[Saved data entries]
========

Lemma shift_groups_overrun n i l : (i + n = length l)%nat → (0 < n)%nat → shift_groups n i l = Crash.
Proof.
  revert i l. induction n as [|n IH]; intros i l Hlen Hn; simpl; [lia|].
  destruct (decide (n = 0%nat)) as [->|].
  - rewrite lookup_ge_None_2 by lia. done.
  - destruct (lookup_lt_is_Some_2 l (S i)) as [g Hg]; [lia|]. rewrite Hg. run.
    apply IH; [rewrite length_insert; lia|lia].
Qed.

Lemma scan_groups_spec n i gid l :
  (i + n ≤ length l)%nat →
  scan_groups n i gid l = Val (bool_decide (gid ∈ take n (drop i l))).
Proof.
  revert i. induction n as [|n IH]; intros i Hlen; simpl.
  - done.
  - destruct (lookup_lt_is_Some_2 l i) as [g Hg]; [lia|]. rewrite Hg. run.
    rewrite (drop_S _ _ _ Hg). cbn [take]. destruct (Z.eqb_spec gid g) as [->|Hne].
    + by rewrite bool_decide_eq_true_2 by set_solver.
    + rewrite IH by lia. f_equal. apply bool_decide_ext. rewrite elem_of_cons. naive_solver.
Qed.

Lemma group_match_spec gs g flag fl :
  group_match gs g flag fl = bool_decide (g ∈ gs) && (bool_decide (flag = NUL) || strchr fl flag).
Proof.
  induction gs as [|h gs IH]; cbn [group_match]; [by rewrite bool_decide_eq_false_2 by set_solver|].
  rewrite IH. destruct (bool_decide (flag = NUL) || strchr fl flag); rewrite ?andb_true_r, ?andb_false_r; [|done].
  destruct (Z.eqb_spec h g) as [->|Hne]; [by rewrite bool_decide_eq_true_2 by set_solver|].
  apply bool_decide_ext. rewrite elem_of_cons. naive_solver.
Qed.

(** Whether a registered user is listed for a group. *)
Definition listed_in (r : users) (gid : Z) (flag : ascii) (j : Z) : Prop :=
  ∃ a u, registered r j = Some a ∧ r_heap r !! a = Some u ∧
    gid ∈ take MAX_GROUPS_PER_USER (groups u) ∧ (flag = NUL ∨ flag ∈ cstring (flags u)).

Lemma members_spec n s gid flag r l :
  reg_wf r → r_arr r = Some l → 0 ≤ s → s + Z.of_nat n ≤ r_max r →
  ∃ ids, members n s gid flag r = Val ids ∧
    ∀ j, j ∈ ids ↔ s ≤ j < s + Z.of_nat n ∧ listed_in r gid flag j.
Proof.
  intros Hwf Hl. pose proof (wf_max _ Hwf) as Hm. revert s. induction n as [|n IH]; intros s Hs Hn; simpl.
  - exists []. split; [done|]. intros j. rewrite elem_of_nil. lia.
  - rewrite (slot_registered r s l) by (auto with lia). run.
    destruct (IH (s + 1)) as (ids & -> & Hids); [lia..|]. run.
    destruct (registered r s) as [a|] eqn:Hr.
    2: { exists ids. split; [done|]. intros j. rewrite Hids. split; intros [? Hj]; (split; [|done]); [lia|].
         destruct (decide (j = s)) as [->|]; [destruct Hj as (? & ? & ? & _); congruence|lia]. }
    destruct (registered_heap r s a Hwf Hr) as (u & Hu & Hid). rewrite Hu. run.
    change (uid u = s) in Hid.
    replace (uid u =? INVALID_USER) with false by (symmetry; unfold INVALID_USER, INT_MAX in *; lia).
    rewrite group_match_spec. simpl. eexists. split; [done|]. intros j.
    assert (Hiff : listed_in r gid flag s ↔ bool_decide (gid ∈ take MAX_GROUPS_PER_USER (groups u)) &&
       (bool_decide (flag = NUL) || strchr (cstring (flags u)) flag) = true).
    { unfold strchr, listed_in. rewrite andb_true_iff, !orb_true_iff, !bool_decide_eq_true.
      split; [intros (? & ? & ? & ? & ? & ?); simplify_eq; naive_solver|]. intros [? ?]. exists a, u. naive_solver. }
    destruct (_ && _).
    + rewrite elem_of_cons, Hids, Hid. destruct (decide (j = s)) as [->|]; naive_solver lia.
    + rewrite Hids. destruct (decide (j = s)) as [->|]; [|naive_solver lia].
      split; [lia|]. intros [_ Hj%Hiff]. done.
Qed.

(** ** Theorems *)

(** What a flag modification string asks for. *)
Definition flags_wanted (fs s : list ascii) (c : ascii) : Prop :=
  match s with
  | [] => c ∈ fs
  | c0 :: rest =>
    if bool_decide (c0 = "+"%char) then c ∈ fs ∨ (c ∈ rest ∧ isalnum c = true)
    else if bool_decide (c0 = "-"%char) then c ∈ fs ∧ c ∉ rest
    else c ∈ s ∧ isalnum c = true
  end.

(** [user_flags_change] on a user with a well-formed flag field never
    leaves the 32-byte buffer, keeps the field well formed (zero-padded, no
    duplicate, never both SITEOP and GADMIN), leaves the user as it was when it
    reports an error, and otherwise the new flags are exactly the union, the
    difference or the replacement the modification string asks for. *)
Theorem user_flags_change_correct (u : wzd_user_t) (fs s : list ascii) :
  flags_ok u fs →
  ∃ ret u' fs', user_flags_change (Some u) (Some s) = Val (ret, Some u') ∧ flags_ok u' fs' ∧
    (ret ≠ 0 → u' = u) ∧
    (ret = 0 → u' = set_flags u (flags u') ∧ ∀ c, c ∈ fs' ↔ flags_wanted fs s c).
Proof.
  intros Hok. destruct s as [|c0 rest]; [by exists (-1), u, fs|]. unfold user_flags_change, flags_wanted.
  case_bool_decide as Hplus; [|case_bool_decide as Hminus].
  - destruct rest as [|c s0]; [by exists (-2), u, fs|].
    rewrite (user_flags_add_spec u fs) by done. destruct (conflict fs _) eqn:Hc; [by exists (-5), u, fs|].
    destruct (Nat.leb_spec MAX_FLAGS_NUM (length fs + length (c :: s0))) as [Hl|Hl]; [by exists (-2), u, fs|].
    eexists 0, _, _. split; [done|]. split; [by apply (add_flags_ok u fs)|]. split; [done|].
    intros _. split; [done|]. intros d. apply elem_of_add_flags.
  - destruct rest as [|c s0]; [by exists (-3), u, fs|]. rewrite (user_flags_delete_spec u fs) by done.
    destruct (Nat.leb_spec MAX_FLAGS_NUM (length (c :: s0))) as [Hl|Hl]; [by exists (-3), u, fs|].
    eexists 0, _, _. split; [done|]. split; [by apply (delete_flags_ok u fs)|]. split; [done|].
    intros _. split; [done|]. intros d. rewrite list_elem_of_filter. tauto.
  - destruct (isalnum c0); [|by exists (-1), u, fs].
    destruct (Z.leb_spec (Z.of_nat MAX_FLAGS_NUM) (Z.of_nat (length (c0 :: rest)))) as [Hl|Hl]; [by exists (-1), u, fs|].
    destruct (strchr _ _ && _) eqn:Hc; [by exists (-5), u, fs|].
    pose proof (clear_flags_ok u) as Hok'. rewrite (user_flags_add_spec _ []) by done.
    assert (conflict [] (c0 :: rest) = false) as Hc'.
    { unfold conflict. rewrite Hc. by rewrite !strchr_elem by done. }
    rewrite Hc'. replace (_ <=? _)%nat with false by (symmetry; apply Nat.leb_gt; simpl in *; lia).
    eexists 0, _, _. split; [done|]. split; [apply (add_flags_ok _ []); simpl in *; auto with lia|]. split; [done|].
    intros _. split; [done|]. intros d. rewrite elem_of_add_flags. set_solver.
Qed.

========

What needs to be done >> Your reply should consist of all the records, restated exactly.

Your solution >>
Lemma shift_groups_overrun n i l : (i + n = length l)%nat → (0 < n)%nat → shift_groups n i l = Crash.
Proof.
  revert i l. induction n as [|n IH]; intros i l Hlen Hn; simpl; [lia|].
  destruct (decide (n = 0%nat)) as [->|].
  - rewrite lookup_ge_None_2 by lia. done.
  - destruct (lookup_lt_is_Some_2 l (S i)) as [g Hg]; [lia|]. rewrite Hg. run.
    apply IH; [rewrite length_insert; lia|lia].
Qed.

Lemma scan_groups_spec n i gid l :
  (i + n ≤ length l)%nat →
  scan_groups n i gid l = Val (bool_decide (gid ∈ take n (drop i l))).
Proof.
  revert i. induction n as [|n IH]; intros i Hlen; simpl.
  - done.
  - destruct (lookup_lt_is_Some_2 l i) as [g Hg]; [lia|]. rewrite Hg. run.
    rewrite (drop_S _ _ _ Hg). cbn [take]. destruct (Z.eqb_spec gid g) as [->|Hne].
    + by rewrite bool_decide_eq_true_2 by set_solver.
    + rewrite IH by lia. f_equal. apply bool_decide_ext. rewrite elem_of_cons. naive_solver.
Qed.

Lemma group_match_spec gs g flag fl :
  group_match gs g flag fl = bool_decide (g ∈ gs) && (bool_decide (flag = NUL) || strchr fl flag).
Proof.
  induction gs as [|h gs IH]; cbn [group_match]; [by rewrite bool_decide_eq_false_2 by set_solver|].
  rewrite IH. destruct (bool_decide (flag = NUL) || strchr fl flag); rewrite ?andb_true_r, ?andb_false_r; [|done].
  destruct (Z.eqb_spec h g) as [->|Hne]; [by rewrite bool_decide_eq_true_2 by set_solver|].
  apply bool_decide_ext. rewrite elem_of_cons. naive_solver.
Qed.

(** Whether a registered user is listed for a group. *)
Definition listed_in (r : users) (gid : Z) (flag : ascii) (j : Z) : Prop :=
  ∃ a u, registered r j = Some a ∧ r_heap r !! a = Some u ∧
    gid ∈ take MAX_GROUPS_PER_USER (groups u) ∧ (flag = NUL ∨ flag ∈ cstring (flags u)).

Lemma members_spec n s gid flag r l :
  reg_wf r → r_arr r = Some l → 0 ≤ s → s + Z.of_nat n ≤ r_max r →
  ∃ ids, members n s gid flag r = Val ids ∧
    ∀ j, j ∈ ids ↔ s ≤ j < s + Z.of_nat n ∧ listed_in r gid flag j.
Proof.
  intros Hwf Hl. pose proof (wf_max _ Hwf) as Hm. revert s. induction n as [|n IH]; intros s Hs Hn; simpl.
  - exists []. split; [done|]. intros j. rewrite elem_of_nil. lia.
  - rewrite (slot_registered r s l) by (auto with lia). run.
    destruct (IH (s + 1)) as (ids & -> & Hids); [lia..|]. run.
    destruct (registered r s) as [a|] eqn:Hr.
    2: { exists ids. split; [done|]. intros j. rewrite Hids. split; intros [? Hj]; (split; [|done]); [lia|].
         destruct (decide (j = s)) as [->|]; [destruct Hj as (? & ? & ? & _); congruence|lia]. }
    destruct (registered_heap r s a Hwf Hr) as (u & Hu & Hid). rewrite Hu. run.
    change (uid u = s) in Hid.
    replace (uid u =? INVALID_USER) with false by (symmetry; unfold INVALID_USER, INT_MAX in *; lia).
    rewrite group_match_spec. simpl. eexists. split; [done|]. intros j.
    assert (Hiff : listed_in r gid flag s ↔ bool_decide (gid ∈ take MAX_GROUPS_PER_USER (groups u)) &&
       (bool_decide (flag = NUL) || strchr (cstring (flags u)) flag) = true).
    { unfold strchr, listed_in. rewrite andb_true_iff, !orb_true_iff, !bool_decide_eq_true.
      split; [intros (? & ? & ? & ? & ? & ?); simplify_eq; naive_solver|]. intros [? ?]. exists a, u. naive_solver. }
    destruct (_ && _).
    + rewrite elem_of_cons, Hids, Hid. destruct (decide (j = s)) as [->|]; naive_solver lia.
    + rewrite Hids. destruct (decide (j = s)) as [->|]; [|naive_solver lia].
      split; [lia|]. intros [_ Hj%Hiff]. done.
Qed.

(** ** Theorems *)

(** What a flag modification string asks for. *)
Definition flags_wanted (fs s : list ascii) (c : ascii) : Prop :=
  match s with
  | [] => c ∈ fs
  | c0 :: rest =>
    if bool_decide (c0 = "+"%char) then c ∈ fs ∨ (c ∈ rest ∧ isalnum c = true)
    else if bool_decide (c0 = "-"%char) then c ∈ fs ∧ c ∉ rest
    else c ∈ s ∧ isalnum c = true
  end.

(** [user_flags_change] on a user with a well-formed flag field never
    leaves the 32-byte buffer, keeps the field well formed (zero-padded, no
    duplicate, never both SITEOP and GADMIN), leaves the user as it was when it
    reports an error, and otherwise the new flags are exactly the union, the
    difference or the replacement the modification string asks for. *)
Theorem user_flags_change_correct (u : wzd_user_t) (fs s : list ascii) :
  flags_ok u fs →
  ∃ ret u' fs', user_flags_change (Some u) (Some s) = Val (ret, Some u') ∧ flags_ok u' fs' ∧
    (ret ≠ 0 → u' = u) ∧
    (ret = 0 → u' = set_flags u (flags u') ∧ ∀ c, c ∈ fs' ↔ flags_wanted fs s c).
Proof.
  intros Hok. destruct s as [|c0 rest]; [by exists (-1), u, fs|]. unfold user_flags_change, flags_wanted.
  case_bool_decide as Hplus; [|case_bool_decide as Hminus].
  - destruct rest as [|c s0]; [by exists (-2), u, fs|].
    rewrite (user_flags_add_spec u fs) by done. destruct (conflict fs _) eqn:Hc; [by exists (-5), u, fs|].
    destruct (Nat.leb_spec MAX_FLAGS_NUM (length fs + length (c :: s0))) as [Hl|Hl]; [by exists (-2), u, fs|].
    eexists 0, _, _. split; [done|]. split; [by apply (add_flags_ok u fs)|]. split; [done|].
    intros _. split; [done|]. intros d. apply elem_of_add_flags.
  - destruct rest as [|c s0]; [by exists (-3), u, fs|]. rewrite (user_flags_delete_spec u fs) by done.
    destruct (Nat.leb_spec MAX_FLAGS_NUM (length (c :: s0))) as [Hl|Hl]; [by exists (-3), u, fs|].
    eexists 0, _, _. split; [done|]. split; [by apply (delete_flags_ok u fs)|]. split; [done|].
    intros _. split; [done|]. intros d. rewrite list_elem_of_filter. tauto.
  - destruct (isalnum c0); [|by exists (-1), u, fs].
    destruct (Z.leb_spec (Z.of_nat MAX_FLAGS_NUM) (Z.of_nat (length (c0 :: rest)))) as [Hl|Hl]; [by exists (-1), u, fs|].
    destruct (strchr _ _ && _) eqn:Hc; [by exists (-5), u, fs|].
    pose proof (clear_flags_ok u) as Hok'. rewrite (user_flags_add_spec _ []) by done.
    assert (conflict [] (c0 :: rest) = false) as Hc'.
    { unfold conflict. rewrite Hc. by rewrite !strchr_elem by done. }
    rewrite Hc'. replace (_ <=? _)%nat with false by (symmetry; apply Nat.leb_gt; simpl in *; lia).
    eexists 0, _, _. split; [done|]. split; [apply (add_flags_ok _ []); simpl in *; auto with lia|]. split; [done|].
    intros _. split; [done|]. intros d. rewrite elem_of_add_flags. set_solver.
Qed.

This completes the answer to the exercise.